What needs to be done: Below are several entries. Transcribe exactly those lines that fall from the one with "- apply length_vec_to_list." through the one with "Lemma read_offset_piece (ls", end lines included.

Data records:
(* ===== verification/SszCodec.v ===== *)
(** Codecs: what it means for an encoder and a decoder to agree, and the rules to compose them.

    [FixedCodec] is for values of a constant size: every byte string of that size is the encoding
    of exactly one value.  [Codec] is for the containers with variable parts: the decoder gives
    back what was encoded, and a byte string that encodes nothing is an error.  The instances
    follow the containers of [Ssz]. *)
From S2P Require Import Prelude Types Hash Bitlist Ssz.
Local Open Scope Z_scope.

Class FixedCodec {A} (wf : A -> Prop) (enc : A -> bytes) (dec : bytes -> outcome A) (n : nat) : Prop := {
  fixed_length x : length (enc x) = n;
  fixed_dec x : wf x -> dec (enc x) = Ok x;
  fixed_surj b : length b = n -> exists x, wf x /\ enc x = b }.

Class Codec {A} (wf : A -> Prop) (enc : A -> bytes) (dec : bytes -> outcome A) : Prop := {
  codec_dec x : wf x -> dec (enc x) = Ok x;
  codec_total b : total (dec b) (fun x => wf x /\ enc x = b) (fun _ => True) }.

(** * Pieces of a buffer *)

Lemma len_app {A} (l k : list A) : len (l ++ k) = len l + len k.
Proof. unfold len. rewrite length_app. lia. Qed.

Lemma len_le_bytes n z : len (le_bytes n z) = Z.of_nat n.
Proof. unfold len. by rewrite length_le_bytes. Qed.

(** A slice whose bounds are those of the [i]-th piece is that piece. *)
Lemma slice_piece (ls : list bytes) (i : nat) (p : bytes) lo hi :
  ls !! i = Some p -> lo = len (concat (take i ls)) -> hi = lo + len p ->
  slice (concat ls) lo hi = Ok p.
Proof.
  intros Hi -> ->.
  assert (E : concat ls = concat (take i ls) ++ p ++ concat (drop (S i) ls)).
  { rewrite <- (take_drop_middle ls i p Hi) at 1. by rewrite concat_app. }
  rewrite E. generalize (concat (take i ls)), (concat (drop (S i) ls)). intros a z.
  unfold slice. rewrite !len_app. unfold len.
  rewrite (proj2 (Z.leb_le 0 _)), (proj2 (Z.leb_le (Z.of_nat (length a)) _)), (proj2 (Z.leb_le _ (_ + (_ + _)))) by lia.
  cbn [andb]. rewrite Nat2Z.id. replace (Z.to_nat _) with (length p) by lia.
  by rewrite drop_app_length, take_app_length.
Qed.

Lemma cut_pieces (ns : list nat) (b : bytes) :
  length b = sum_list ns -> exists ls, concat ls = b /\ Forall2 (fun l n => length l = n) ls ns.
Proof.
  revert b; induction ns as [|n ns IH]; intros b Hb.
  - exists []. destruct b; [by split|done].
  - cbn in Hb. destruct (IH (drop n b)) as (ls & E & Hls).
    { rewrite length_drop. lia. }
    exists (take n b :: ls). split; [cbn; rewrite E; apply take_drop|].
    constructor; [rewrite length_take; lia|done].
Qed.

(** [cut ns H] splits a buffer of known length into pieces [p], [p0], [p1], ...; the length of
    each stays in the context. *)
Ltac cut_step H :=
  let p := fresh "p" in let n := fresh "n" in let Hp := fresh "Hlen" in let H' := fresh in
  inversion H as [|p n ? ? Hp H']; subst n; subst; clear H; rename H' into H.
Ltac cut ns H :=
  let ls := fresh "ls" in let Hls := fresh "Hls" in
  destruct (cut_pieces ns _ H) as (ls & <- & Hls); repeat cut_step Hls; inversion Hls; subst; clear Hls.

(** The same for a buffer that is at least as long; the rest is the last piece [t]. *)
Lemma cut_front (ns : list nat) (b : bytes) : Z.of_nat (sum_list ns) <= len b ->
  exists ls t, concat (ls ++ [t]) = b /\ Forall2 (fun l n => length l = n) ls ns.
Proof.
  intros Hb. destruct (cut_pieces ns (take (sum_list ns) b)) as (ls & E & Hls).
  { rewrite length_take. unfold len in Hb. lia. }
  exists ls, (drop (sum_list ns) b). split; [|done].
  rewrite concat_app, E. cbn. by rewrite app_nil_r, take_drop.
Qed.
Ltac cut_tail ns b t :=
  let ls := fresh "ls" in let Hls := fresh "Hls" in
  destruct (cut_front ns b) as (ls & t & <- & Hls); [cbn; lia|];
  repeat cut_step Hls; inversion Hls; subst; clear Hls; cbn [app] in *.

Lemma concat_last (ls ks : list bytes) : concat (ls ++ [concat ks]) = concat (ls ++ ks).
Proof. rewrite !concat_app. cbn. by rewrite app_nil_r. Qed.
Lemma cut_last (ls : list bytes) (k : Z) (t : bytes) : 0 <= k <= len t ->
  exists q r, concat (ls ++ [t]) = concat (ls ++ [q; r]) /\ len q = k /\ len t = k + len r.
Proof.
  intros Hk. exists (take (Z.to_nat k) t), (drop (Z.to_nat k) t).
  rewrite <- (concat_last ls [_; _]). cbn [concat]. rewrite app_nil_r, take_drop.
  unfold len in *. rewrite length_take, length_drop. split; [done|]. lia.
Qed.

Create Rewrite HintDb enc_len.
#[export] Hint Rewrite @length_app @length_vec_to_list length_le_bytes @length_nil : enc_len.

Ltac len_tac := cbn [take concat app length]; unfold len in *;
  repeat (autorewrite with enc_len; cbn [length Nat.add]); try lia.

(** * Integers and arrays *)

Section Codecs.
Context {RT : SszRuntime} {LAWS : SszLaws RT}.

Lemma u64_bytes v : is_u64 v -> UnmarshallUint64 (le_bytes 8 v) = v.
Proof. intros H. rewrite unmarshal_uint64 by apply length_le_bytes. by apply le_Z_le_bytes. Qed.
Lemma u64_surj b : length b = 8%nat -> exists v, is_u64 v /\ le_bytes 8 v = b.
Proof.
  intros H. exists (le_Z b). split; [|by apply le_bytes_le_Z].
  pose proof (le_Z_bounds b) as Hb. by rewrite H in Hb.
Qed.
Lemma offset_surj b : length b = 4%nat -> exists o, 0 <= o < 2 ^ 32 /\ le_bytes 4 o = b.
Proof.
  intros H. exists (le_Z b). split; [|by apply le_bytes_le_Z].
  pose proof (le_Z_bounds b) as Hb. by rewrite H in Hb.
Qed.
Lemma array_surj n (b : bytes) : length b = n -> exists v : vec byte n, vec_to_list v = b.
Proof. intros H. exists (vec_of n b). by apply vec_to_list_vec_of. Qed.

#[export] Instance array_codec n : FixedCodec (fun _ => True) (@vec_to_list byte n) (copy_array n) n.
Proof.
  split.
  - apply length_vec_to_list.
  - intros v _. unfold copy_array. by rewrite vec_of_to_list.
  - intros b Hb. destruct (array_surj n b Hb) as (v & E). by exists v.
Qed.

Lemma read_uint64_piece (ls : list bytes) i v lo hi :
  ls !! i = Some (le_bytes 8 v) -> is_u64 v -> lo = len (concat (take i ls)) -> hi = lo + 8 ->
  read_uint64 (concat ls) lo hi = Ok v.
Proof.
  intros Hi Hv Hlo Hhi. unfold read_uint64. rewrite (slice_piece ls i _ lo hi Hi Hlo) by done.
  cbn -[le_bytes]. by rewrite u64_bytes.
Qed.
Lemma read_offset_piece (ls : list bytes) i o lo hi :
  ls !! i = Some (le_bytes 4 o) -> 0 <= o < 2 ^ 32 -> lo = len (concat (take i ls)) -> hi = lo + 4 ->
  read_offset_at (concat ls) lo hi = Ok o.
Proof.
  intros Hi Hv Hlo Hhi. unfold read_offset_at. rewrite (slice_piece ls i _ lo hi Hi Hlo) by done.
  cbn -[le_bytes]. rewrite read_offset by apply length_le_bytes. by rewrite le_Z_le_bytes.
Qed.
Lemma read_array_piece (ls : list bytes) i n (v : vec byte n) lo hi :
  ls !! i = Some (vec_to_list v) -> lo = len (concat (take i ls)) -> hi = lo + Z.of_nat n ->
  read_array n (concat ls) lo hi = Ok v.
Proof.
  intros Hi Hlo Hhi. unfold read_array. rewrite (slice_piece ls i _ lo hi Hi Hlo).
  - cbn. by rewrite vec_of_to_list.
  - unfold len. by rewrite length_vec_to_list.
Qed.

(** * Lists of values of a constant size *)

Section Lists.
Context {A : Type} {wf : A -> Prop} {enc : A -> bytes} {dec : bytes -> outcome A} {n : nat}.
Context {C : FixedCodec wf enc dec n}.

Lemma length_enc_list (l : list A) : length (concat (map enc l)) = (length l * n)%nat.
Proof.
  induction l as [|x l IH]; [done|]. cbn [map concat]. rewrite length_app, IH, (fixed_length x).
  cbn [length]. lia.
Qed.

Lemma decode_list_enc (l : list A) :
  Forall wf l -> decode_list dec (Z.of_nat n) (concat (map enc l)) (len l) = Ok l.
Proof.
  intros Hl. unfold decode_list, len. rewrite Nat2Z.id.
  enough (G : forall k done rest, l = done ++ rest -> k = length done ->
    foldM (fun acc ii => b ← slice (concat (map enc l)) (Z.of_nat ii * Z.of_nat n) ((Z.of_nat ii + 1) * Z.of_nat n);
                         x ← dec b; Ok (acc ++ [x])) done (seq k (length rest)) = Ok l)
    by by apply (G 0%nat [] l).
  intros k done rest. revert k done. induction rest as [|x rest IH]; intros k done -> ->.
  - cbn. by rewrite app_nil_r.
  - cbn [seq length foldM].
    rewrite (slice_piece _ (length done) (enc x)).
    + cbn [mbind outcome_bind]. rewrite fixed_dec.
      2: { apply list.Forall_app in Hl as [_ Hl]. by inversion Hl. }
      cbn [mbind outcome_bind]. replace (done ++ x :: rest) with ((done ++ [x]) ++ rest) in * by by rewrite <- app_assoc.
      rewrite (IH (S (length done)) (done ++ [x])); [done|done|]. rewrite length_app. cbn. lia.
    + rewrite List.map_app, list.lookup_app_r; rewrite List.length_map; [|lia]. by rewrite Nat.sub_diag.
    + rewrite List.map_app, list.take_app_length' by (symmetry; apply List.length_map). unfold len. rewrite length_enc_list. lia.
    + unfold len. rewrite fixed_length. lia.
Qed.

Lemma read_list_enc (l : list A) w limit :
  w = Z.of_nat n -> 0 < w -> Forall wf l -> len l <= limit ->
  read_list dec w limit (concat (map enc l)) = Ok l.
Proof.
  intros -> Hw Hl Hle. unfold read_list. unfold len at 1. rewrite length_enc_list, Nat2Z.inj_mul.
  rewrite (divide_exact (Z.of_nat (length l))) by (unfold len in Hle; lia). by apply decode_list_enc.
Qed.

Lemma enc_list_surj (k : nat) (b : bytes) : length b = (k * n)%nat ->
  exists l, length l = k /\ Forall wf l /\ concat (map enc l) = b.
Proof.
  revert b; induction k as [|k IH]; intros b Hb.
  - exists []. destruct b; [done|discriminate].
  - destruct (IH (drop n b)) as (l & Hk & Hl & E); [rewrite length_drop; lia|].
    destruct (fixed_surj (take n b)) as (x & Hx & Ex); [rewrite length_take; lia|].
    exists (x :: l). cbn. rewrite Hk, Ex, E, take_drop. by repeat constructor.
Qed.

Lemma read_list_total (b : bytes) w limit :
  w = Z.of_nat n -> 0 < w ->
  total (read_list dec w limit b)
    (fun l => Forall wf l /\ len l <= limit /\ concat (map enc l) = b) (fun _ => True).
Proof.
  intros -> Hw.
  destruct (decide (len b mod Z.of_nat n = 0 /\ len b / Z.of_nat n <= limit)) as [[H1 H2]|Hno].
  - pose proof (Z.div_pos (len b) (Z.of_nat n) ltac:(unfold len; lia) Hw) as Hq.
    destruct (enc_list_surj (Z.to_nat (len b / Z.of_nat n)) b) as (l & Hk & Hl & <-).
    + pose proof (Z.div_mod (len b) (Z.of_nat n) ltac:(lia)) as Hd. rewrite H1 in Hd. unfold len in *. nia.
    + assert (Hle : len l <= limit) by (unfold len at 1; lia).
      rewrite read_list_enc by done. by split_and!.
  - unfold read_list.
    destruct (divide_error (len b) (Z.of_nat n) limit) as (e & ->); [unfold len; lia|done| |done].
    intros m Hm E. apply Hno. rewrite E, Z.mod_mul, Z.div_mul by lia. done.
Qed.
End Lists.
End Codecs.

Worked solution:
  - apply length_vec_to_list.
  - intros v _. unfold copy_array. by rewrite vec_of_to_list.
  - intros b Hb. destruct (array_surj n b Hb) as (v & E). by exists v.
Qed.

Lemma read_uint64_piece (ls : list bytes) i v lo hi :
  ls !! i = Some (le_bytes 8 v) -> is_u64 v -> lo = len (concat (take i ls)) -> hi = lo + 8 ->
  read_uint64 (concat ls) lo hi = Ok v.
Proof.
  intros Hi Hv Hlo Hhi. unfold read_uint64. rewrite (slice_piece ls i _ lo hi Hi Hlo) by done.
  cbn -[le_bytes]. by rewrite u64_bytes.
Qed.
Lemma read_offset_piece (ls : list bytes) i o lo hi :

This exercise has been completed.